Beberapa Hadist Tentang Jihad
serta kedudukan jihad dan perang
• Janganlah kamu memerangi mereka hingga kamu sudah berda’wah /
menyeru mereka kepada Islam (HR Imam Ahmad, Abu Daud, Tirmidzy dari
Farwah bin Musaik ra)
• Rasulullah saw tidak pernah memerangi suatu kaum kecuali beliau
berda’wah / berseru kepada mereka terlebih dahulu (HR Imam Ahmad dan
Hakim dari Ibnu Abbas ra)
• Dari Anas ra. Berkata, Rasullullah bersabda: ”Barang siapa yang keluar
dengan tujuan untuk menuntut ilmu maka ia berada di jalan Allah hingga ia
kembali (HR At Turmudzy)
• Sesungguhnya Allah itu mencintai hamba yang mau bekerja (mencari
nafkah) dan siapa saja yang mau bersusah payah mencarikan nafkah
keluarganya, maka ia bagaikan orang yang berjihad di jalan Allah ‘Azza wa
Jalla’ (HR Ahmad)
• Jadi posisi Jihad dan Perang dapat diibaratkan dengan posisi Wudlu dan
Tayamum, kedua-duanya wajib, tetapi yang satu hanya berlaku ketika yang
lain tidak dapat dikerjakan. Dalam keadaan normal (terdapat air) kita tidak
diperbolehkan tayamum, tayamum hanya diperbolehkan saat wudlu tidak
memungkinkan. Begitu pula halnya dengan perang, perang hanya
diperbolehkan dalam keadaan darurat, jika da’wah sudah tidak
memungkinkan untuk dikerjakan lagi atau dihalang-halangi.
Kedudukan Dakwah dan Perang
• Dakwah dapat diibaratkan Wudlu/Mandi besar, menggunakan air, air
sifatnya suci dan bersih dan dapat berfungsi mensucikan.
• Perang dapat diibaratkan sebagai tayamum, hanya dikerjakan pada saat
darurat (tidak ada air), menggunakan debu sifat debu kotor dan mengotori
tetapi dalam kondisi terpaksa meskipun kotor dapat berfungsi mensucikan.
• Dakwah mengajak orang kepada hidayah, jika mendapat hidayah tidak
akan tersesat dan masuk surga. Mendapatkan Hidayah adalah hak paling
hakiki setiap manusia. Menghalangi dakwah = menghalangi sampainya
hidayah kepada seseorang = menghalangi seseorang untuk menjadi baik
dan masuk surga = menghalangi hak paling hakiki dari seseorang. Jika
dakwah dihalang-halangi disitulah perang diperkenankan.

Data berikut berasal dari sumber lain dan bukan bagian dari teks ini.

(** [release_with_proof_reason] and [release_with_proof]. *)
Definition release_with_proof_reason (pid : PermitId) (proof : option N)
    (reason : TerminalReason) (s : GovernedState) (e : TransitionEffects)
  : ReleaseOutcome * GovernedState * TransitionEffects :=
  match gs_permits s !! pid with
  | None => (ReleaseUnknownPermit, s, e)
  | Some record =>
    if decide (rec_lease_nonce record = proof) then
      match unwind pid reason s e with
      | (Some _, s, e) => (ReleaseDone, s, e)
      | (None, s, e) => (ReleaseUnknownPermit, s, e)
      end
    else (ReleaseHeldByLease (rec_phase record), s, e)
  end.
Definition release_with_proof (pid : PermitId) (proof : option N) (s : GovernedState)
    (e : TransitionEffects) : ReleaseOutcome * GovernedState * TransitionEffects :=
  release_with_proof_reason pid proof Released s e.

(** [record_accounting_fault]: the first fault stays. *)
Definition record_accounting_fault (what : string) (s : GovernedState) : GovernedState :=
  match gs_accounting_fault s with
  | None => upd_gs_accounting_fault (λ _, Some what) s
  | Some _ => s
  end.

(** [close_admission]. *)
Definition close_admission (s : GovernedState) : GovernedState :=
  upd_gs_admission_closed (λ _, true) s.

(** ** [assert_consistent]

    The debug-build oracle: every total recomputed from the permits. *)

Definition permit_weight_class (class : TaskClass) (r : PermitRecord) : N :=
  if decide (rec_class r = class) then 1 else 0.
Definition capability_count (id : CapabilityId) (r : PermitRecord) : N :=
  N.of_nat (length (filter (λ x, x = id) (rec_capabilities r))).
Definition ticket_permit (t : TicketState) : option PermitId :=
  match t with TGranted pid | TClaiming pid => Some pid | _ => None end.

• Perang mempercepat matinya seseorang (yang diperangi) sebelum
mendapatkan hidayah sehingga tersesat dan masuk neraka. Karena
hakekat dakwah adalah mengajak orang kepada kebaikan. Oleh karena itu,
perang sangat dihindari dalam Islam, selama masih ada jalan lain yang bisa
ditempuh, bukan karena takut tetapi karena hal ini akan mempercepat
masuknya orang ke neraka
• Azas Islam bukan Perang tetapi dakwah rahmatan lil ‘alamin, bukan
hanya rahmatan lil muslimin tetapi lil ‘alamin.

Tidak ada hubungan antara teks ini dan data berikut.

(* ===== verification/Fairness.v ===== *)
(** * Fairness: cross-class dispatch and retry hints

    crates/taskmesh-engine/src/features/fairness: the scheduling tags a request
    carries while queued, the choice of the next class to dispatch, and the
    retry-after hint. *)

From S2P Require Import Prelude Contract Text Kernel State Assess.

(** ** Retry hints: retry_after.rs *)

Definition ADAPTIVE_BASE_MS : N := 50.
Definition ADAPTIVE_QUEUE_STEP_MS : N := 10.
Definition ADAPTIVE_INFLIGHT_STEP_MS : N := 5.
Definition WEIGHT_RELIEF_MS : N := 2.
Definition SLACK_DIVISOR : N := 10.
Definition SCAVENGER_PENALTY_MS : N := 200.

(** [apply_fairness]; the plain [+] are [u64] additions. *)
Definition apply_fairness (base : N) (f : FairnessPolicy) : N :=
  match f with
  | Fifo => base
  | WeightedFairQueue weight _ =>
    saturating_sub base (saturating_mul U64_MAX weight WEIGHT_RELIEF_MS)
  | DeficitRoundRobin quantum => wadd U64_MAX base quantum
  | DeadlineAware slack_ms => wadd U64_MAX base (slack_ms / SLACK_DIVISOR)
  | BestEffortScavenger => wadd U64_MAX base SCAVENGER_PENALTY_MS
  end.

(** [retry_after::compute]. *)
Definition retry_after (retry : RetryAfterPolicy) (f : FairnessPolicy) (queue_depth inflight : N)
  : option N :=
  match retry with
  | RetryNone => None
  | FixedMs value => Some value
  | Adaptive =>
    let contention :=
      wadd U64_MAX (wadd U64_MAX ADAPTIVE_BASE_MS (wmul U64_MAX queue_depth ADAPTIVE_QUEUE_STEP_MS))
        (wmul U64_MAX inflight ADAPTIVE_INFLIGHT_STEP_MS) in
    Some (apply_fairness contention f)
  end.

(** ** Tags: scheduler.rs *)

(** Fixed-point scale of the virtual finish tags. *)
Definition WFQ_SCALE : N := 18446744073709551616.

(** [wfq_increment]. *)
Definition wfq_increment (cost_cpu_units weight : N) : N :=
  (N.max cost_cpu_units 1 * WFQ_SCALE) / N.max weight 1.

(** [rebase_virtual_time]. *)
Definition rebase_request (origin : N) (r : PendingRequest) : PendingRequest :=
  upd_pr_wfq_arrival_tag (λ t, saturating_sub t origin)
    (upd_pr_finish_tag (λ t, saturating_sub t origin) r).
Definition rebase_class (origin : N) (c : ClassState) : ClassState :=
  let c := upd_cs_last_finish_tag (λ t, saturating_sub t origin) c in
  let c := upd_cs_last_served_finish_tag (λ t, saturating_sub t origin) c in
  upd_cs_queue (map (rebase_request origin)) c.
Definition rebase_virtual_time (s : GovernedState) : GovernedState :=
  let origin := gs_virtual_time s in
  upd_gs_classes (fmap (rebase_class origin)) (upd_gs_virtual_time (λ _, 0) s).

(** [enqueue_tags]: (finish tag, arrival tag, deadline) and the updated state. *)
Definition enqueue_tags (s : GovernedState) (class : TaskClass) (policy : ClassPolicy)
    (cost_cpu_units enqueued_at_ms : N) : (N * N * N) * GovernedState :=
  let '(finish_tag, wfq_arrival_tag, s) :=
    match fairness policy with
    | WeightedFairQueue weight _ =>
      let increment := wfq_increment cost_cpu_units weight in
      let arrival := gs_virtual_time s in
      let s := class_mut class id s in
      let base := N.max (cs_last_finish_tag (class_state s class)) (gs_virtual_time s) in
      let '(tag, arrival, s) :=
        match checked_add U128_MAX base increment with
        | Some tag => (tag, arrival, s)
        | None =>
          let s := class_mut class id (rebase_virtual_time s) in
          (saturating_add U128_MAX
             (N.max (cs_last_finish_tag (class_state s class)) (gs_virtual_time s)) increment,
           gs_virtual_time s, s)
        end in
      (tag, arrival, class_mut class (upd_cs_last_finish_tag (λ _, tag)) s)
    | _ => (0, 0, s)
    end in
  let deadline_ms :=
    match fairness policy with
    | DeadlineAware slack_ms => saturating_add U64_MAX enqueued_at_ms slack_ms
    | _ => U64_MAX
    end in
  ((finish_tag, wfq_arrival_tag, deadline_ms), s).

(** [rebuild_wfq_queue]. *)
Fixpoint reprice (weight cursor : N) (q : list PendingRequest) : list PendingRequest * N :=
  match q with
  | [] => ([], cursor)
  | r :: q' =>
    let start := N.max cursor (pr_wfq_arrival_tag r) in
    let tag := saturating_add U128_MAX start (wfq_increment (rc_cpu_units (pr_cost r)) weight) in
    let '(q'', cursor') := reprice weight tag q' in
    (upd_pr_finish_tag (λ _, tag) r :: q'', cursor')
  end.
Definition rebuild_wfq_queue (weight virtual_time : N) (c : ClassState) : ClassState :=
  let '(q, cursor) := reprice weight (cs_last_served_finish_tag c) (cs_queue c) in
  upd_cs_last_finish_tag (λ _, N.max cursor virtual_time) (upd_cs_queue (λ _, q) c).

(** A drained queue ends the busy period: baselines and credit reset. *)
Definition reset_drained (virtual_time : N) (c : ClassState) : ClassState :=
  upd_cs_deficit (λ _, 0)
    (upd_cs_last_served_finish_tag (λ _, virtual_time)
       (upd_cs_last_finish_tag (λ _, virtual_time) c)).

(** [on_unserved_removed]. *)
Definition on_unserved_removed (class : TaskClass) (policy : ClassPolicy) (s : GovernedState)
  : GovernedState :=
  let virtual_time := gs_virtual_time s in
  class_mut class (λ c,
    match cs_queue c with
    | [] => reset_drained virtual_time c
    | _ =>
      match fairness policy with
      | WeightedFairQueue weight _ => rebuild_wfq_queue weight virtual_time c
      | _ =>
        upd_cs_last_finish_tag
          (λ _, N.max (foldr N.max 0 (map pr_finish_tag (cs_queue c))) virtual_time) c
      end
    end) s.

(** [on_request_served]. *)
Definition on_request_served (class : TaskClass) (policy : ClassPolicy) (queue_index : nat)
    (service_finish_tag : N) (s : GovernedState) : GovernedState :=
  let virtual_time := gs_virtual_time s in
  class_mut class (λ c,
    match cs_queue c with
    | [] => reset_drained virtual_time c
    | _ =>
      let c := upd_cs_last_served_finish_tag (λ t, N.max t service_finish_tag) c in
      if decide (0 < queue_index)%nat then
        match fairness policy with
        | WeightedFairQueue weight _ => rebuild_wfq_queue weight virtual_time c
        | _ => c
        end
      else c
    end) s.

(** ** Selection: scheduler.rs *)

Record Candidate := mkCandidate {
  ca_class : TaskClass;
  ca_queue_index : nat;
  ca_fairness : FairnessPolicy;
  ca_best_effort : bool;
  ca_head_queue_order : N;
  ca_head_finish_tag : N;
  ca_head_deadline_ms : N;
  ca_head_cost_cpu : N;
}.

Record Selection := mkSelection {
  sel_class : TaskClass;
  sel_queue_index : nat;
  sel_service_finish_tag : N;
}.

(** [.iter().enumerate().find(..)]. *)
Fixpoint find_enum {A} (f : A → bool) (i : nat) (l : list A) : option (nat * A) :=
  match l with
  | [] => None
  | x :: l' => if f x then Some (i, x) else find_enum f (S i) l'
  end.

(** Whether a queued request may be dispatched now. *)
Definition dispatchable (s : GovernedState) (P : PolicySet) (policy : ClassPolicy) (c : ClassState)
    (r : PendingRequest) : bool :=
  negb (ClassState.has_queued_predecessor c r)
  && bool_decide (assess_pending s P r (max_inflight policy) false = Runnable).

Definition service_tag (policy : ClassPolicy) (c : ClassState) (queue_index : nat)
    (head : PendingRequest) : N :=
  match fairness policy with
  | WeightedFairQueue weight _ =>
    match queue_index with
    | O => pr_finish_tag head
    | S _ =>
      saturating_add U128_MAX
        (N.max (cs_last_served_finish_tag c) (pr_wfq_arrival_tag head))
        (wfq_increment (rc_cpu_units (pr_cost head)) weight)
    end
  | _ => pr_finish_tag head
  end.

Definition class_candidate (s : GovernedState) (P : PolicySet) (class : TaskClass) (c : ClassState)
  : option Candidate :=
  policy ← ps_class P class;
  '(queue_index, head) ← find_enum (dispatchable s P policy c) 0%nat (cs_queue c);
  Some {| ca_class := class;
          ca_queue_index := queue_index;
          ca_fairness := fairness policy;
          ca_best_effort := best_effort policy;
          ca_head_queue_order := pr_queue_order head;
          ca_head_finish_tag := service_tag policy c queue_index head;
          ca_head_deadline_ms := pr_deadline_ms head;
          ca_head_cost_cpu := rc_cpu_units (pr_cost head) |}.

(** [runnable_candidates]: in class order. *)
Definition runnable_candidates (s : GovernedState) (P : PolicySet) : list Candidate :=
  omap (λ '(class, c), class_candidate s P class c) (btree_to_list (gs_classes s)).

(** [has_runnable]. *)
Definition has_runnable (s : GovernedState) (P : PolicySet) : bool :=
  match runnable_candidates s P with [] => false | _ => true end.

(** [pick_min]: the first candidate with the least key; [None] on an empty pool
    is the [expect]. *)
Fixpoint min_by_key {K} `{RustOrd K} (key : Candidate → K) (best : Candidate)
    (l : list Candidate) : Candidate :=
  match l with
  | [] => best
  | c :: l' => min_by_key key (match rcmp (key c) (key best) with Lt => c | _ => best end) l'
  end.
Definition pick_min {K} `{RustOrd K} (key : Candidate → K) (pool : list Candidate)
  : option TaskClass :=
  match pool with [] => None | c :: l => Some (ca_class (min_by_key key c l)) end.

(** [drr_quantum]. *)
Definition drr_quantum (f : FairnessPolicy) : N :=
  match f with DeficitRoundRobin quantum => quantum | _ => 1 end.

Record PlannedVisit := mkVisit {
  vi_class : TaskClass;
  vi_quantum : N;
  vi_cost : N;
  vi_offset : N;
  vi_visit_pos : N;
}.

Definition class_deficit (s : GovernedState) (class : TaskClass) : N :=
  match gs_classes s !! class with Some c => cs_deficit c | None => 0 end.

(** [pool.iter().position(..)]. *)
Fixpoint position {A} (f : A → bool) (l : list A) : option nat :=
  match l with
  | [] => None
  | x :: l' => if f x then Some O else S <$> position f l'
  end.

(** The ring slot the walk starts from. *)
Definition ring_start (s : GovernedState) (pool : list Candidate) : nat :=
  match gs_drr_cursor s with
  | Some cur => default O (position (λ c, bool_decide (rlt cur (ca_class c))) pool)
  | None => O
  end.

(** The plan entry of the candidate at [index]; [None] is the division by a zero
    quantum. *)
Definition plan_visit (s : GovernedState) (len start index : nat) (c : Candidate)
  : option PlannedVisit :=
  let offset := N.of_nat ((index + len - start) `mod` len) in
  let quantum := drr_quantum (ca_fairness c) in
  let cost := N.max (ca_head_cost_cpu c) 1 in
  let deficit := class_deficit s (ca_class c) in
  visits_needed ← (if decide (cost ≤ deficit) then Some 1
                   else if decide (quantum = 0) then None
                   else Some (div_ceil (cost - deficit) quantum));
  Some {| vi_class := ca_class c; vi_quantum := quantum; vi_cost := cost; vi_offset := offset;
          vi_visit_pos := offset + (visits_needed - 1) * N.of_nat len |}.

Fixpoint plan_from (s : GovernedState) (len start index : nat) (pool : list Candidate)
  : option (list PlannedVisit) :=
  match pool with
  | [] => Some []
  | c :: pool' =>
    v ← plan_visit s len start index c;
    vs ← plan_from s len start (S index) pool';
    Some (v :: vs)
  end.

(** Credit one planned class for the visits that happened on the way to
    [winning_pos]. *)
Definition credit_visit (len : nat) (winning_pos : N) (s : GovernedState) (v : PlannedVisit)
  : GovernedState :=
  if decide (winning_pos < vi_offset v) then s
  else
    let visits := (winning_pos - vi_offset v) / N.of_nat len + 1 in
    let credit := saturating_mul U128_MAX visits (vi_quantum v) in
    class_mut (vi_class v) (upd_cs_deficit (λ d, saturating_add U128_MAX d credit)) s.

Fixpoint min_pos (best : N) (vs : list PlannedVisit) : N :=
  match vs with [] => best | v :: vs' => min_pos (N.min best (vi_visit_pos v)) vs' end.

(** [drr_select]; the outer option is the panic, the inner one the source's. *)
Definition drr_walk (s : GovernedState) (pool : list Candidate)
  : option (option TaskClass * GovernedState) :=
  let len := length pool in
  let start := ring_start s pool in
  let s := upd_gs_drr_ring_visits (λ n, saturating_add U64_MAX n (N.of_nat len)) s in
  plan ← plan_from s len start O pool;
  match plan with
  | [] => Some (None, s)
  | v0 :: vs =>
    let winning_pos := min_pos (vi_visit_pos v0) vs in
    match List.find (λ v, vi_visit_pos v =? winning_pos) plan with
    | None => Some (None, s)
    | Some w =>
      let s := foldl (credit_visit len winning_pos) s plan in
      let s := class_mut (vi_class w)
                 (upd_cs_deficit (λ d, saturating_sub d (vi_cost w))) s in
      Some (Some (vi_class w), upd_gs_drr_cursor (λ _, Some (vi_class w)) s)
    end
  end.
Definition drr_select (s : GovernedState) (pool : list Candidate)
  : option (option TaskClass * GovernedState) :=
  match pool with
  | [] => Some (None, s)
  | _ =>
    match gs_drr_cursor s with
    | Some cur =>
      match List.find (λ c, bool_decide (ca_class c = cur)) pool with
      | Some c =>
        let cost := N.max (ca_head_cost_cpu c) 1 in
        if decide (cost ≤ class_deficit s cur)
        then Some (Some cur, class_mut cur (upd_cs_deficit (λ d, d - cost)) s)
        else drr_walk s pool
      | None => drr_walk s pool
      end
    | None => drr_walk s pool
    end
  end.

(** [select]: the next dispatch, if any; the outer option is the panic. *)
Definition select (s : GovernedState) (P : PolicySet)
  : option (option Selection * GovernedState) :=
  let candidates := runnable_candidates s P in
  let has_primary := existsb (λ c, negb (ca_best_effort c)) candidates in
  let pool := List.filter (λ c, xorb (ca_best_effort c) has_primary) candidates in
  match pool with
  | [] => Some (None, s)
  | c0 :: _ =>
    let discipline := ca_fairness c0 in
    '(chosen_class, s) ←
      match discipline with
      | Fifo | BestEffortScavenger =>
        class ← pick_min ca_head_queue_order pool; Some (Some class, s)
      | WeightedFairQueue _ _ =>
        class ← pick_min (λ c, (ca_head_finish_tag c, ca_head_queue_order c)) pool;
        Some (Some class, s)
      | DeadlineAware _ =>
        class ← pick_min (λ c, (ca_head_deadline_ms c, ca_head_queue_order c)) pool;
        Some (Some class, s)
      | DeficitRoundRobin _ => drr_select s pool
      end;
    match chosen_class with
    | None => Some (None, s)
    | Some chosen_class =>
      let s := match discipline with
               | WeightedFairQueue _ _ =>
                 match List.find (λ c, bool_decide (ca_class c = chosen_class)) pool with
                 | Some c => upd_gs_virtual_time (λ t, N.max t (ca_head_finish_tag c)) s
                 | None => s
                 end
               | _ => s
               end in
      match List.find (λ c, bool_decide (ca_class c = chosen_class)) candidates with
      | None => Some (None, s)
      | Some chosen =>
        Some (Some (mkSelection chosen_class (ca_queue_index chosen) (ca_head_finish_tag chosen)), s)
      end
    end
  end.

Kapan kita boleh berperang
(Al Hajj, 22/39-41)
39. Telah diizinkan (berperang) bagi orang-orang yang diperangi, karena
sesungguhnya mereka telah dianiaya. Dan sesungguhnya Allah benar-
benar Maha Kuasa menolong mereka itu.
40. (Yaitu) orang-orang yang telah diusir dari kampung halaman
mereka tanpa alasan yang benar, hanya karena mereka berkata:
“Tuhan kami hanyalah Allah”. Dan sekiranya Allah tiada menolak
(keganasan) sebagian manusia dengan sebagian yang lain, tentulah
telah dirobohkan biara-biara nasrani, gereja-gereja, rumah-rumah ibadat
orang yahudi dan masjid-masjid yang di dalamnya banyak disebut Asma
Allah. Sesungguhnya Allah pasti menolong orang-orang yang menolong
(agama)-Nya. Sesungguhnya Allah benar-benar Maha Kuat lagi Maha
Perkasa.
41. Yaitu orang-orang yang jika Kami teguhkan kedudukan mereka di muka
bumi niscaya mereka mendirikan sembahyang, menunaikan zakat,
menyuruh berbuat ma’ruf dan mencegah dari perbuatan mungkar, dan
kepada Allah-lah tempat kembalinya segala urusan.